Resta controverso stabilire quanto la nomofobia possa essere, in qualche modo, favorita o influenzata dalla presenza di specifiche variabili psicologiche e/o di dimensioni private e personali. Svariati studi hanno riscontrato tanto la presenza di elevati livelli di estroversione e nevroticismo, quanto bassi livelli di autostima ed elevati livelli di impulsività associati a tassi di ansia particolarmente alti.
I sintomi della nomofobia
Tra i segni più evidenti della sintomatologia nomofobica possiamo annoverare i seguenti:
- ansia, tachicardia e agitazione immotivata;
- tremore e disorientamento anche in aree ben conosciute;
- sudorazione profusa e ingiustificata;
- alterazioni, anche importanti, della funzionalità respiratoria.
Maggiore sarà la serietà di questi sintomi, più grave sarà l’avanzamento della nomofobia. Questi segnali sono comuni a buona parte delle fobie che possono colpire una persona. Nel caso del disturbo che stiamo approfondendo in queste righe, essi saranno accompagnati da almeno qualcuna delle caratteristiche comportamentali tipiche di chiunque si trovi in questo stato.
Come si comporta chi è affetto da nomofobia
Quando, in aggiunta ai sintomi ora elencati, una persona mostrasse anche comportamenti come i seguenti, i segnali della condizione nomofobica comincerebbero a farsi piuttosto concreti:
- uso regolare e frequente dello smartphone.
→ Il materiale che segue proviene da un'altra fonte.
(** * LifeShield: pricing, quote acceptance, notification worker and API glue

    A shallow embedding of the LifeShield services.

    - [Pricing]     : [calculatePremium] (docs/DetailedDesign.md, 4.3.1).
    - [Issuance]    : [POST /quotes] and [POST /quotes/:id/accept]
                      (docs/DetailedDesign.md, 4.3.1 and 4.3.2).
    - [Worker]      : the SQS consumer loop [poll], [handleMessage] and
                      [handlePolicyIssued] (docs/DetailedDesign.md, 5.1, 5.2).
    - [Api]         : [requestIdMiddleware] (middleware/requestId.js) and the
                      error handler of [createApp] (app.js).
    - [Binary64]    : [calculatePremium] in IEEE 754 doubles, the numbers
                      of the running code.
    - [Metrics]     : [observeRequest] (metrics/metrics.js) and the finish
                      listener of the timing middleware (app.js).
    - [App]         : the middleware of [createApp] in the order app.js
                      mounts them.
    - [Interrupted] : the two write routes when a handler stops half-way.

    Identifiers, ages and years are integers ([Z]).  Money is an exact
    rational ([Q]) in [Pricing] and [Issuance], which serve the order
    and storage properties; [Binary64] evaluates the pricing expression
    in doubles, and that is where the premium formula is settled. *)

From Stdlib Require Import ZArith QArith Qround Lqa Bool List Lia.
From Stdlib Require SpecFloat.
From stdpp Require Import base gmap strings list pretty.
Import ListNotations.

(* ===================================================================== *)
(** * JavaScript values *)
(* ===================================================================== *)

(** The values that flow through log metadata, JSON bodies and parsed
    queue messages.  Numbers are restricted to integers: the only numbers
    these paths carry are identifiers and status codes. *)
#[local] Unset Elimination Schemes.
Inductive Js : Type :=
| JUndefined
| JNull
| JBool (b : bool)
| JNum (n : Z)
| JStr (s : string)
| JArr (items : list Js)
| JObj (fields : list (string * Js)).
#[local] Set Elimination Schemes.

(** Own-property lookup in a field list: the first binding wins. *)
Fixpoint fieldOf (k : string) (fields : list (string * Js)) : Js :=
  match fields with
  | [] => JUndefined
  | (k', v) :: rest => if String.eqb k k' then v else fieldOf k rest
  end.

(** [truthy v] is JavaScript's ToBoolean on the values above. *)
Definition truthy (v : Js) : bool :=
  match v with
  | JUndefined | JNull => false
  | JBool b => b
  | JNum n => negb (n =? 0)%Z
  | JStr s => negb (String.eqb s EmptyString)
  | JArr _ | JObj _ => true
  end.

(** Log records written through the winston logger. *)
Inductive Level : Type := info | warn | error.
Ogni volta che lo si prende in mano, ci si trascorre moltissimo tempo;
- immancabile inserimento di uno o più dispositivi cellulari in tasca o nella borsa, assieme al loro caricabatterie o a una powerbank portatile, per evitare in tutti i modi di ritrovarsi con il telefonino scarico;
- mantenimento accorto del credito telefonico, sempre in attivo anche se il margine dell’abbonamento mensile è più che sufficiente a effettuare tutte le chiamate di cui si possa avere bisogno;
- emersione di nervosismo, ansia o rabbia al solo pensiero di smarrire il proprio smartphone o di non averlo disponibile e utilizzabile;
- monitoraggio costante del display ed estrazione continua del telefono per accertarsi che la batteria sia ben carica o controllare l’arrivo di messaggi oppure telefonate;
- utilizzo dello smartphone ovunque, anche in luoghi e momenti poco pertinenti;
- perenne accensione del dispositivo, lasciato in stand-by 24 ore su 24 e controllato anche la notte;
- evoluzione del punto precedente: il telefonino non solo resta continuamente acceso, bensì viene anche portato a letto con sé o lasciato attiguo a esso, in posizione molto vicina alla propria mano.
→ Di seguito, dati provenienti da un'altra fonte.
Lemma level_loop_run fuel :
  forall levels cur L w l0 rest,
    heap w !! cur = Some L ->
    length L < fuel ->
    stored_levels fuel L = l0 :: rest ->
    level_loop fuel levels cur w =
    Ok (levels ++ seq (length (heap w)) (length rest),
        World (<[cur := l0]> (heap w) ++ rest)
              (hash_calls w + build_hashes fuel L) (out w)).
Proof.
  induction fuel as [|fuel IH]; intros levels cur L w l0 rest Hcur Hfuel Hst; [lia|].
  cbn [level_loop stored_levels build_hashes] in *.
  step_with (list_len_ok _ _ _ Hcur).
  destruct (1 <? length L) eqn:Hn.
  - apply Nat.ltb_lt in Hn.
    injection Hst as <- <-.
    rewrite (bind_ok _ _ _ tt _ (pad_step_run _ _ _ Hcur ltac:(lia))).
    pose proof (lookup_lt_Some _ _ _ Hcur) as Hlt.
    set (w1 := set_heap (<[cur := padded L]> (heap w)) w).
    assert (Hcur1 : heap w1 !! cur = Some (padded L))
      by (apply list_lookup_insert_eq; exact Hlt).
    unfold bind at 1. unfold new_list at 1.
    set (w2 := set_heap (heap w1 ++ [[]]) w1).
    assert (Hcur2 : heap w2 !! cur = Some (padded L))
      by (apply lookup_app_l_Some; exact Hcur1).
    step_with (list_len_ok _ _ _ Hcur2).
    assert (Hnext2 : heap w2 !! length (heap w1) = Some [])
      by (cbn [w2 heap set_heap]; apply list_lookup_middle; reflexivity).
    assert (Hlen1 : length (heap w1) = length (heap w))
      by (cbn [w1 heap set_heap]; apply length_insert).
    rewrite (range_by_2_even _ (padded_even L)).
    pose proof (padded_length L) as HpL.
    pose proof (padded_even L) as Hpe.
    pose proof (Nat.div_mod_eq (length (padded L)) 2) as Hdm.
    rewrite (bind_ok _ _ _ tt _
               (pair_loop_run cur (length (heap w1)) (padded L) ltac:(lia)
                  (length (padded L) / 2) 0 [] w2 Hcur2 Hnext2 ltac:(lia))).
    rewrite Nat.mul_0_r, drop_0, take_ge by lia. cbn [app].
    set (P := pair_up (padded L)).
    destruct (stored_levels_cons fuel P) as (p0 & prest & HP).
    set (w3 := World _ _ _).
    assert (Hheap3 : heap w3 = <[cur := padded L]> (heap w) ++ [P]).
    { cbn [w3 heap w2 set_heap w1].
      replace (length (<[cur := padded L]> (heap w)))
        with (length (<[cur := padded L]> (heap w)) + 0) by lia.
      rewrite insert_app_r. reflexivity. }
    assert (HP3 : heap w3 !! length (heap w1) = Some P).
    { rewrite Hheap3. apply list_lookup_middle. reflexivity. }
    assert (HPlen : length P < fuel).
    { unfold P. rewrite pair_up_length.
      pose proof (Nat.mod_upper_bound (length L) 2 ltac:(lia)). lia. }
    rewrite (IH _ _ P w3 p0 prest HP3 HPlen HP).
    rewrite HP. f_equal. f_equal.
    + rewrite <- app_assoc. f_equal.
      rewrite Hheap3, length_app, length_insert, Hlen1. cbn [app length seq].
      replace (length (heap w) + 1) with (S (length (heap w))) by lia.
      reflexivity.
    + f_equal.
      * rewrite Hheap3.
        replace (length (heap w1)) with (length (<[cur := padded L]> (heap w)) + 0)
          by (cbn [w1 heap set_heap]; lia).
        rewrite insert_app_r. cbn. rewrite <- app_assoc. reflexivity.
      * cbn [w3 hash_calls w2 w1 set_heap]. fold P. lia.
  - injection Hst as <- <-.
    unfold ret. cbn [length seq]. rewrite !app_nil_r.
    rewrite (list_insert_id _ _ _ Hcur), Nat.add_0_r, world_eta. reflexivity.
Qed.

(** ** The shape of the stored levels *)

Lemma stored_levels_head fuel l :
  length l < fuel -> exists rest, stored_levels fuel l = stored l :: rest.
Proof.
  destruct fuel as [|fuel]; [lia|]. intros _.
  cbn [stored_levels]. unfold stored.
  destruct (1 <? length l); eauto.
Qed.

Lemma half_lt n : 1 < n -> (n + n mod 2) / 2 < n.
Proof.
  intros Hn. pose proof (Nat.mod_upper_bound n 2 ltac:(lia)).
  apply Nat.Div0.div_lt_upper_bound. lia.
Qed.

Lemma half_pos n : 1 < n -> 0 < (n + n mod 2) / 2.
Proof.
  intros Hn. apply Nat.div_str_pos. lia.
Qed.

Lemma stored_linked fuel :
  forall l, 0 < length l -> length l < fuel -> linked (stored_levels fuel l).
Proof.
  induction fuel as [|fuel IH]; intros l Hpos Hfuel; [lia|].
  cbn [stored_levels].
  destruct (1 <? length l) eqn:Hn.
  - apply Nat.ltb_lt in Hn.
    pose proof (padded_length l) as Hp.
    assert (Hlen : length (pair_up (padded l)) < fuel).
    { rewrite pair_up_length, Hp. pose proof (half_lt _ Hn). lia. }
    assert (Hpos' : 0 < length (pair_up (padded l))).
    { rewrite pair_up_length, Hp. apply half_pos, Hn. }
    pose proof (IH _ Hpos' Hlen) as Hl.
    destruct (stored_levels_head fuel _ Hlen) as [rest Hrest].
    rewrite Hrest in *.
    apply linked_cons; [apply padded_even | lia | exact Hl].
  - apply Nat.ltb_ge in Hn.
    destruct l as [|r [|? ?]]; cbn in *; try lia. constructor.
Qed.

Lemma tree_levels_of_linked l : l <> [] -> linked (tree_levels_of l).
Proof.
  intros Hl. destruct l as [|x l]; [congruence|].
  apply stored_linked; cbn [length]; lia.
Qed.

Lemma tree_levels_of_head l :
  l <> [] -> exists rest, tree_levels_of l = stored l :: rest.
Proof.
  intros Hl. destruct l as [|x l]; [congruence|].
  apply stored_levels_head. lia.
Qed.

Lemma linked_last levels : linked levels -> exists r, last levels = Some [r].
Proof.
  induction 1 as [r|level above _ _ _ [r IH]]; [exists r; reflexivity|].
  exists r. rewrite last_cons_cons. exact IH.
Qed.

Lemma stored_lookup l i x : l !! i = Some x -> stored l !! i = Some x.
Proof.
  intros H. unfold stored. destruct (1 <? length l); [|exact H].
  apply padded_lookup, H.
Qed.

(** ** Climbing a path *)

Lemma climb_cons e proof x : climb (e :: proof) x = climb proof (climb_step x e).
Proof. reflexivity. Qed.

Lemma even_index_pair (level : list string) i :
  length level mod 2 = 0 -> i < length level ->
  2 * (i / 2) + 1 < length level.
Proof.
  intros He Hi.
  pose proof (Nat.div_mod_eq i 2). pose proof (Nat.mod_upper_bound i 2 ltac:(lia)).
  pose proof (Nat.div_mod_eq (length level) 2).
  assert (i / 2 < length level / 2) by (apply Nat.Div0.div_lt_upper_bound; lia).
  lia.
Qed.

Lemma sibling_step level i x :
  length level mod 2 = 0 ->
  level !! i = Some x ->
  pair_up level !! (i / 2) = Some (climb_step x (sibling_entry level i)).
Proof.
  intros He Hx.
  pose proof (lookup_lt_Some _ _ _ Hx) as Hi.
  pose proof (even_index_pair _ _ He Hi) as Hpair.
  pose proof (Nat.div_mod_eq i 2) as Hdm.
  pose proof (Nat.mod_upper_bound i 2 ltac:(lia)) as Hm.
  unfold sibling_entry, climb_step.
  destruct (i mod 2 =? 0) eqn:E; cbn [fst snd].
  - apply Nat.eqb_eq in E.
    destruct (lookup_lt_is_Some_2 level (i + 1)) as [y Hy]; [lia|].
    rewrite (nth_lookup_Some _ _ _ _ Hy).
    rewrite decide_True by reflexivity.
    apply pair_up_lookup.
    + replace (2 * (i / 2)) with i by lia. exact Hx.
    + replace (2 * (i / 2) + 1) with (i + 1) by lia. exact Hy.
  - apply Nat.eqb_neq in E.
    destruct (lookup_lt_is_Some_2 level (i - 1)) as [y Hy]; [lia|].
    rewrite (nth_lookup_Some _ _ _ _ Hy).
    rewrite decide_False by discriminate.
    apply pair_up_lookup.
    + replace (2 * (i / 2)) with (i - 1) by lia. exact Hy.
    + replace (2 * (i / 2) + 1) with i by lia. exact Hx.
Qed.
Il nomofobico vive maggiormente a suo agio nell’universo digitale e ha bisogno di ristabilire un contatto duraturo con quello reale, tornando a dargli priorità. Sfortunatamente, non esiste alcuna terapia specifica per la nomofobia e i trattamenti si limitano a interventi psicofarmacologici, per casi particolarmente gravi, oppure alla frequentazione di sedute di tipo cognitivo-comportamentale.